Segment Start: Material for this exercise

(** ** Boundary reflection *)


(** ** The "split" pickup *)


(** ** The "magnet" pickup *)

(** C1: the magnet's target abscissa does not depend on the team of the
    picker: the test compares the team with "white", which no team is, so
    the target is always 25% of the width.  A Left ball in the middle of a
    2000 x 1200 world that picks up a magnet is sent towards x = 500, in its
    own half: its velocity becomes (-6, 0). *)
Theorem magnet_target_ignores_team :
  (forall env b, magnetTargetX env b = (width env * 0.25)%R) /\
  (forall env b1 b2, magnetTargetX env b1 = magnetTargetX env b2) /\
  let env := mkEnv 2000 1200 1 (fun _ => 0%R) 0 in
  let b := mkBall 0 1000 600 4 0 Left 40 40 [] 0 0 0 false 0 in
  vx (magnetEffect env b) = (-6)%R /\ vy (magnetEffect env b) = 0%R.
Proof.
  assert (forall env b, magnetTargetX env b = (width env * 0.25)%R) as Ht.
  { intros env b. unfold magnetTargetX. by destruct (team b). }
  split_and!; try done.
  - intros env b1 b2. by rewrite !Ht.
  - assert (sqrt ((2000 * 0.25 - 1000) * (2000 * 0.25 - 1000)
                  + (1200 / 2 - 600) * (1200 / 2 - 600)) = 500)%R as Hd.
    { replace ((2000 * 0.25 - 1000) * (2000 * 0.25 - 1000)
               + (1200 / 2 - 600) * (1200 / 2 - 600))%R with (Rsqr 500)
        by (unfold Rsqr; lra).
      apply sqrt_Rsqr. lra. }
    cbv zeta. unfold magnetEffect. rewrite Ht. simpl. rewrite Hd.
    rewrite decide_True by lra. simpl. unfold BASE_SPEED. split; lra.
Qed.

(** ** Power-up spawning *)

(** The power-ups spawned in a log. *)
Definition spawns (tr : list Event) : list PowerUp :=
  omap (fun e => match e with EvSpawn p => Some p | _ => None end) tr.

Lemma spawns_none (evs : list Event) : Forall (fun e => ~ isSpawn e) evs -> spawns evs = [].
Proof.
  induction 1 as [|e evs He _ IH]; [done|]. unfold spawns in *. simpl.
  destruct e; simpl in *; try done; tauto.
Qed.

Lemma frame_spawns (env : Env) (g g' : Game) (tr : list Event) :
  gridShape (tiles g) -> gameLoop env g = Some (g', tr) ->
  spawns tr = (if spawnDue (frameCount g') (powerUps g)
               then [spawnPowerUp env (powerUpIdCounter g) 0] else []) /\
  (length (powerUps g) <= 3 -> length (powerUps g') <= 3)%nat /\
  (spawnDue (frameCount g') (powerUps g) = false -> powerUps g = [] -> powerUps g' = []).
Proof.
  intros Hg H. destruct (frame_grid env g g' tr Hg H) as (_ & Hfc & _).
  destruct (frame_registry env g g' tr Hg H) as (evs & Htr & Hns & _ & Hsub & _).
  rewrite Hfc. split_and!.
  - rewrite Htr. unfold spawns. rewrite omap_app. fold (spawns evs).
    rewrite (spawns_none evs Hns), app_nil_r. unfold frameLog.
    by destruct (spawnDue _ _).
  - intros Hlen. apply submseteq_length in Hsub. rewrite length_app in Hsub.
    unfold frameRegistry in Hsub. destruct (spawnDue _ _) eqn:E; [|lia].
    rewrite length_app in Hsub. simpl in Hsub. unfold spawnDue in E.
    apply andb_true_iff in E as [_ E]. apply Nat.ltb_lt in E. lia.
  - intros Hno Hempty. unfold frameRegistry in Hsub. rewrite Hno, Hempty in Hsub.
    apply submseteq_length in Hsub. rewrite length_app in Hsub. simpl in Hsub.
    destruct (powerUps g'); [done|simpl in Hsub; lia].
Qed.

Lemma run_powerUps_bound (envs : list Env) (g g' : Game) (tr : list Event) :
  gridShape (tiles g) -> run envs g = Some (g', tr) ->
  (length (powerUps g) <= 3 -> length (powerUps g') <= 3)%nat.
Proof.
  revert g tr. induction envs as [|env envs IH]; intros g tr Hg Hrun Hlen.
  - simpl in Hrun. by simplify_eq.
  - apply run_cons_inv in Hrun as (g1 & tr1 & tr2 & H1 & H2 & ->).
    destruct (frame_grid env g g1 tr1 Hg H1) as (Hg1 & _).
    destruct (frame_spawns env g g1 tr1 Hg H1) as (_ & Hb & _).
    eapply IH; eauto.
Qed.

(** Before the first multiple of 300 nothing is spawned. *)
Lemma run_before_first_spawn (envs : list Env) (g g' : Game) (tr : list Event) :
  gridShape (tiles g) -> run envs g = Some (g', tr) ->
  powerUps g = [] -> 0 <= frameCount g ->
  frameCount g + Z.of_nat (length envs) < POWERUP_SPAWN_INTERVAL ->
  powerUps g' = [].
Proof.
  revert g tr. induction envs as [|env envs IH]; intros g tr Hg Hrun Hempty H0 Hlt.
  - simpl in Hrun. by simplify_eq.
  - apply run_cons_inv in Hrun as (g1 & tr1 & tr2 & H1 & H2 & ->).
    destruct (frame_grid env g g1 tr1 Hg H1) as (Hg1 & Hfc & _).
    destruct (frame_spawns env g g1 tr1 Hg H1) as (_ & _ & Hb).
    simpl length in Hlt. unfold POWERUP_SPAWN_INTERVAL in *.
    apply (IH g1 tr2); try done; try lia.
    apply Hb; [|done]. unfold spawnDue, POWERUP_SPAWN_INTERVAL.
    rewrite Z.rem_small by lia. replace (frameCount g1 =? 0) with false; [done|].
    symmetry. apply Z.eqb_neq. lia.
Qed.

(** C9 as stated fails in a world narrower than 60: in a 40 x 40 viewport,
    frame 300 after mounting spawns a power-up at x = 20 when
    [Math.random()] returns 0.5, outside [30, width - 30]. *)
Lemma spawn_outside_narrow_world :
  let env := mkEnv 40 40 1 (fun _ => 0.5%R) 0 in
  exists g tr g' tr' p,
    run (replicate 299 env) (mountGame 40 40 (fun _ => 0.5%R)) = Some (g, tr) /\
    gameLoop env g = Some (g', tr') /\
    (0 <= random env 0%nat < 1)%R /\
    spawns tr' = [p] /\ pu_x p = 20%R /\
    ~ (30 <= pu_x p <= width env - 30)%R.
Proof.
  intros env.
  destruct (run_total (replicate 299 env) (mountGame 40 40 (fun _ => 0.5%R))
              createInitialTiles_shape) as (g & tr & Hrun & Hg & Hfc).
  rewrite length_replicate in Hfc. simpl in Hfc.
  assert (powerUps g = []) as Hempty.
  { apply (run_before_first_spawn (replicate 299 env) (mountGame 40 40 (fun _ => 0.5%R))
             g tr createInitialTiles_shape Hrun); done. }
  destruct (gameLoop_total env g Hg) as (g' & tr' & Hstep).
  destruct (frame_grid env g g' tr' Hg Hstep) as (_ & Hfc' & _).
  destruct (frame_spawns env g g' tr' Hg Hstep) as (Hsp & _ & _).
  rewrite Hfc', Hfc, Hempty in Hsp. change (spawnDue (299 + 1) []) with true in Hsp.
  exists g, tr, g', tr', (spawnPowerUp env (powerUpIdCounter g) 0).
  split_and!; try done; simpl; lra.
Qed.

(** ** Evaluating frames on concrete inputs *)

Lemma ball_ext (a b : Ball) :
  ball_id a = ball_id b -> x a = x b -> y a = y b -> vx a = vx b -> vy a = vy b ->
  team a = team b -> radius a = radius b -> baseRadius a = baseRadius b ->
  trail a = trail b -> frozen a = frozen b -> giant a = giant b -> speed a = speed b ->
  isClone a = isClone b -> cloneExpires a = cloneExpires b -> a = b.
Proof. destruct a, b. simpl. intros. by subst. Qed.

Ltac ball_eq := apply ball_ext; simpl; try reflexivity; try lra.

(** The ball after clone countdown, timer decay and trail update. *)
Definition tick (b0 : Ball) : Ball :=
  updateTrail (decayTimers (if isClone b0 && (0 <? cloneExpires b0)
                            then set_cloneExpires (cloneExpires b0 - 1) b0 else b0)).

Lemma processBall_frozen (env : Env) (tilesRef : Grid) (L : Loop) (i : nat) (b0 : Ball) :
  objs L !! i = Some b0 -> expires b0 = false -> (0 <? frozen (tick b0)) = true ->
  processBall env tilesRef L i
  = Some (push_newBalls (Old i) (set_objs (<[i := tick b0]> (objs L)) L)).
Proof.
  intros Hi He Hf. unfold processBall. rewrite Hi. cbn [mbind option_bind].
  unfold expires in He. unfold tick in *.
  destruct (isClone b0 && (0 <? cloneExpires b0)) eqn:E.
  - rewrite andb_true_l in He |- *.
    change (cloneExpires (set_cloneExpires (cloneExpires b0 - 1) b0))
      with (cloneExpires b0 - 1).
    by rewrite He, Hf.
  - rewrite andb_false_l. by rewrite Hf.
Qed.

Lemma processBall_active (env : Env) (tilesRef : Grid) (L L1 L2 : Loop) (i : nat)
    (b0 b4 b5 : Ball) (rm : list nat) :
  objs L !! i = Some b0 -> expires b0 = false -> (0 <? frozen (tick b0)) = false ->
  pickup env (boundary env (move env (tick b0))) L = (b4, L1, rm) ->
  tilePhase env tilesRef b4 L1 = Some (b5, L2) ->
  processBall env tilesRef L i
  = Some (push_newBalls (Old i) (set_objs (<[i := b5]> (objs L2)) L2)).
Proof.
  intros Hi He Hf Hp Ht. unfold processBall. rewrite Hi. cbn [mbind option_bind].
  unfold expires in He. unfold tick in *.
  destruct (isClone b0 && (0 <? cloneExpires b0)) eqn:E.
  - rewrite andb_true_l in He |- *.
    change (cloneExpires (set_cloneExpires (cloneExpires b0 - 1) b0))
      with (cloneExpires b0 - 1).
    rewrite He, Hf, Hp, Ht. done.
  - rewrite andb_false_l. rewrite Hf, Hp, Ht. done.
Qed.

Lemma boundary_inside (env : Env) (b : Ball) :
  (radius b <= x b)%R -> (x b + radius b <= width env)%R ->
  (radius b <= y b)%R -> (y b + radius b <= height env)%R ->
  boundary env b = b.
Proof.
  intros H1 H2 H3 H4. unfold boundary.
  rewrite (decide_False (P := (x b - radius b < 0)%R)) by lra.
  rewrite (decide_False (P := (width env < x b + radius b)%R)) by lra.
  rewrite (decide_False (P := (y b - radius b < 0)%R)) by lra.
  rewrite (decide_False (P := (height env < y b + radius b)%R)) by lra.
  done.
Qed.

Lemma pickup_no_powerups (env : Env) (b : Ball) (L : Loop) :
  registry L = [] -> pickup env b L = (b, L, []).
Proof. intros H. unfold pickup. rewrite H. simpl. destruct L. simpl in *. by subst. Qed.

Lemma cellIndex_eq (v pitch : R) (z : Z) :
  (0 < pitch)%R -> (IZR z * pitch <= v < (IZR z + 1) * pitch)%R ->
  cellIndex v pitch = Some z.
Proof.
  intros Hp [H1 H2]. unfold cellIndex. rewrite decide_False by lra. f_equal.
  unfold Math_floor. symmetry. apply Int_part_spec.
  assert (v / pitch * pitch = v)%R as Hv by (field; lra).
  assert (IZR z <= v / pitch)%R by (apply Rmult_le_reg_r with pitch; lra).
  assert (v / pitch < IZR z + 1)%R by (apply Rmult_lt_reg_r with pitch; lra).
  lra.
Qed.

Segment End: Material for this exercise

[Your assignment]: Give back exactly the lines of the listing, starting with the first and ending with the one bearing "omap (fun e". Add no other lines.

[Solution for this problem]:
(** ** Boundary reflection *)


(** ** The "split" pickup *)


(** ** The "magnet" pickup *)

(** C1: the magnet's target abscissa does not depend on the team of the
    picker: the test compares the team with "white", which no team is, so
    the target is always 25% of the width.  A Left ball in the middle of a
    2000 x 1200 world that picks up a magnet is sent towards x = 500, in its
    own half: its velocity becomes (-6, 0). *)
Theorem magnet_target_ignores_team :
  (forall env b, magnetTargetX env b = (width env * 0.25)%R) /\
  (forall env b1 b2, magnetTargetX env b1 = magnetTargetX env b2) /\
  let env := mkEnv 2000 1200 1 (fun _ => 0%R) 0 in
  let b := mkBall 0 1000 600 4 0 Left 40 40 [] 0 0 0 false 0 in
  vx (magnetEffect env b) = (-6)%R /\ vy (magnetEffect env b) = 0%R.
Proof.
  assert (forall env b, magnetTargetX env b = (width env * 0.25)%R) as Ht.
  { intros env b. unfold magnetTargetX. by destruct (team b). }
  split_and!; try done.
  - intros env b1 b2. by rewrite !Ht.
  - assert (sqrt ((2000 * 0.25 - 1000) * (2000 * 0.25 - 1000)
                  + (1200 / 2 - 600) * (1200 / 2 - 600)) = 500)%R as Hd.
    { replace ((2000 * 0.25 - 1000) * (2000 * 0.25 - 1000)
               + (1200 / 2 - 600) * (1200 / 2 - 600))%R with (Rsqr 500)
        by (unfold Rsqr; lra).
      apply sqrt_Rsqr. lra. }
    cbv zeta. unfold magnetEffect. rewrite Ht. simpl. rewrite Hd.
    rewrite decide_True by lra. simpl. unfold BASE_SPEED. split; lra.
Qed.

(** ** Power-up spawning *)

(** The power-ups spawned in a log. *)
Definition spawns (tr : list Event) : list PowerUp :=
  omap (fun e => match e with EvSpawn p => Some p | _ => None end) tr.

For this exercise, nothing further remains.